This blogging platform is evil. It gives me links at the bottom of a post that connect to other posts I’ve made with similar tags or key words, and decided to bring up one of my posts about when my old cat died…
Thanks, WordPress, for that. -_-”
It did put me in mind of something a person said about me a long time ago…way back when the only place I’d really ever spoken to people online was the Five Iron Frenzy chat room…
We were having a talk about pets, and someone was being incredulous that we’d adopted a stray cat because they thought that stray animals were too much work and should be put down. (A troll, perhaps? Idk. A terrible person, regardless.)
Fourteen-year-old me wasn’t that good at arguments with trolls though, so finally someone else stepped in and was like, “leave [the name I used before Reeser] alone about his cat…he’s got sensitive heartstrings”.
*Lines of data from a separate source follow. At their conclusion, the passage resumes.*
(* ===== verification/AsyncGenerate.v ===== *)
(** * async_generate.h: the declarations of asynchronous imports

    The header as it is, one definition per replay of the table; what it declares; and that an
    asynchronous delegate selects from the signatures that the synchronous one calls. *)

From Stdlib Require Import ZArith Lia.
From stdpp Require Import base list strings.
From S2P Require Import Prelude Bytes ExportDispatch Import Interface Generate Declarations ImportGenerate.

(** ** The header *)

Section Header.
Context {T : Type}.
Abbreviation source_line := (source_line T).
Abbreviation declaration := (declaration T).
Abbreviation block := (block (declared_signature (T := T))).
Abbreviation group := (group (declared_signature (T := T))).

Definition name_macro (m : macro) (f : string -> list (fragment T)) : source_line :=
  define (with_parameters 1) m (with_name (fun name _ => f name)).
Definition end_macro (m : macro) (fs : list (fragment T)) : source_line := define object_like m (fixed fs).
Definition undef_shapes : list source_line :=
  map Undef [BEGIN_INTERFACE; END_INTERFACE; BEGIN_CLASS; END_CLASS; BEGIN_MEMBER_CALLABLE_GROUP].
Definition async_member (symbol name : string) : list (fragment T) :=
  [Open (function name); Emit (using_alias "Symbol" (symbol +:+ name)); Emit (returns "prepare"); Close].

(** The mixins of interfaces. *)
Definition async_mixins : list source_line :=
  [open_namespace "dynabridge"; open_namespace "async_delegates";
   name_macro BEGIN_INTERFACE (fun name => [struct name []]); end_macro END_INTERFACE [Close];
   define_empty (with_parameters 1) IMPLEMENTS;
   name_macro BEGIN_CLASS (fun clazz => [Emit (forward clazz)]); define_empty object_like END_CLASS;
   define_empty (with_parameters 1) BEGIN_CALLABLE_GROUP; define_empty variadic DECL_CALLABLE; define_empty variadic DECL_FUNCTION;
   define_empty object_like END_CALLABLE_GROUP; define_empty variadic DECL_CONSTRUCTOR;
   name_macro BEGIN_MEMBER_CALLABLE_GROUP (async_member "Host::bridge_symbol_t::");
   define_empty variadic DECL_MEMBER_FUNCTION; define_empty object_like END_MEMBER_CALLABLE_GROUP;
   Undef BEGIN_CLASS; Undef END_CLASS;
   name_macro BEGIN_CLASS (fun clazz => [struct ("ignored_" +:+ clazz) []]); end_macro END_CLASS [Close];
   IncludeImportDef] ++ undef_shapes ++ [close_namespace].
Definition async_descriptors : list source_line :=
  [open_namespace "async_detail";
   name_macro BEGIN_INTERFACE (fun name => [special "mixin" ("interface_descriptors::" +:+ name +:+ "<import_t>, Host") [async_mixin name]; Close]);
   define_empty object_like END_INTERFACE; define_empty (with_parameters 1) BEGIN_CLASS; define_empty object_like END_CLASS;
   define_empty (with_parameters 1) BEGIN_MEMBER_CALLABLE_GROUP; IncludeImportDef] ++ undef_shapes ++ [close_namespace].
Lemma table_side : Forall (on_side true) table.
Proof. repeat constructor; try done. Qed.
Lemma table_elaborated : elaborate reference export_types table = Some export_blocks.
Proof. by vm_compute. Qed.
Lemma table_generates : generates_exports reference (write []) (write table) (export_declarations export_blocks).
Proof. exact (export_generate_declares reference import_types [] table [] _ (Forall_nil_2 _) table_side eq_refl table_elaborated). Qed.
Lemma exported_once : no_redefinition (library (export_declarations export_blocks)).
Proof. refine (bool_decide_unpack (no_redefinition _) _). vm_compute. exact I. Qed.
Lemma constructors_differ : NoDup (map mirror_contract (constructors circle_items)).
Proof. vm_compute. apply NoDup_singleton. Qed.
Definition scale : Generate.group (declared_signature (T := nat)) :=
  match methods_of circle_items with [g] => g | _ => mk_group 0 "" [] 0 end.
Lemma only_scale : groups_named "scale" (mjoin area ++ methods_of circle_items) = [scale].
Proof. by vm_compute. Qed.
Lemma scale_not_reserved : "scale" ∉ reserved.
Proof. refine (bool_decide_unpack _ _). vm_compute. exact I. Qed.
Lemma resolved_scale : resolve_member (library (import_declarations (blocks imported) (blocks exported))) "circle" "scale" =
  Some ([mk_contract None [cxx_plain 1%nat] false] ++ [unmatched]).
Proof. by vm_compute. Qed.
End ExportSample.
(** [export_class_registration]: [constructor] and [member]. *)
Definition constructor (clazz : string) (ps : list (cxx_type T)) : compiled (ClassTarget -> eff W unit) :=
  _ ← static_assert (is_declared_constructor (export_constructor_group_for clazz) ps) constructor_not_declared;
  _ ← static_assert (is_constructible clazz ps) constructor_not_native;
  define_constructor b clazz ps.
Definition export_member_callable (clazz : string) (c : contract (cxx_type T)) (f : C) : compiled (ClassTarget -> string -> eff W unit) :=
  _ ← static_assert (is_export_member_callable_bindable k clazz c f) member_not_bindable;
  binder ← create_export_member_callable_binder k clazz c f;
  define ← hook_or (define_member_impl b) export_target_not_definable;
  inl (fun target name => define target name (binder_of binder)).
Definition member (clazz name : string) (c : contract (cxx_type T)) (f : C) : compiled (ClassTarget -> eff W unit) :=
  _ ← static_assert (is_export_member_callable_bindable k clazz c f) member_not_bindable;
  define ← export_member_callable clazz c f; inl (fun target => define target name).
I don’t know. As awkward as it is to have the reminders about my previous online identities, I suppose that statement is still true in its essence. I probably take better care of my cat’s health than my own.
He’s still got a few days of medication, and so far he’s doing better. No more crying or refusing water. Makes me feel like at least I am a semi-competent pet owner.
Now if I can just be competent on all fronts, and get a date to start planning for this wedding, and get my stupid bills paid out from the car accident (advice: never let an ambulance take you to the hospital…just walk or drive or have someone else drive you for free. Or pay them for a tank of gas later, because that is probably going to cost you less than $630 that the insurance company keeps putting off paying with the result that they just keep sending me new bills with ominous reminders that I need to pay them…also, if your house is burning down, probably just keep pouring cups of water on it yourself, because the fire dep’t probably charges you for it whether your house burns to the ground or not.)
Anyway, I have to get up at 530 to open. So…Imma try doing this sleep thing at night and see how it turns out. Not well, if my past experiences have taught me anything…bah.
(And this whole time I’m really thinking to myself: “omg…why wasn’t I just always Reeser? I could have been any name at all and I chose one where the memory of using it makes me want to claw out my eyes”. I’m hopeless.)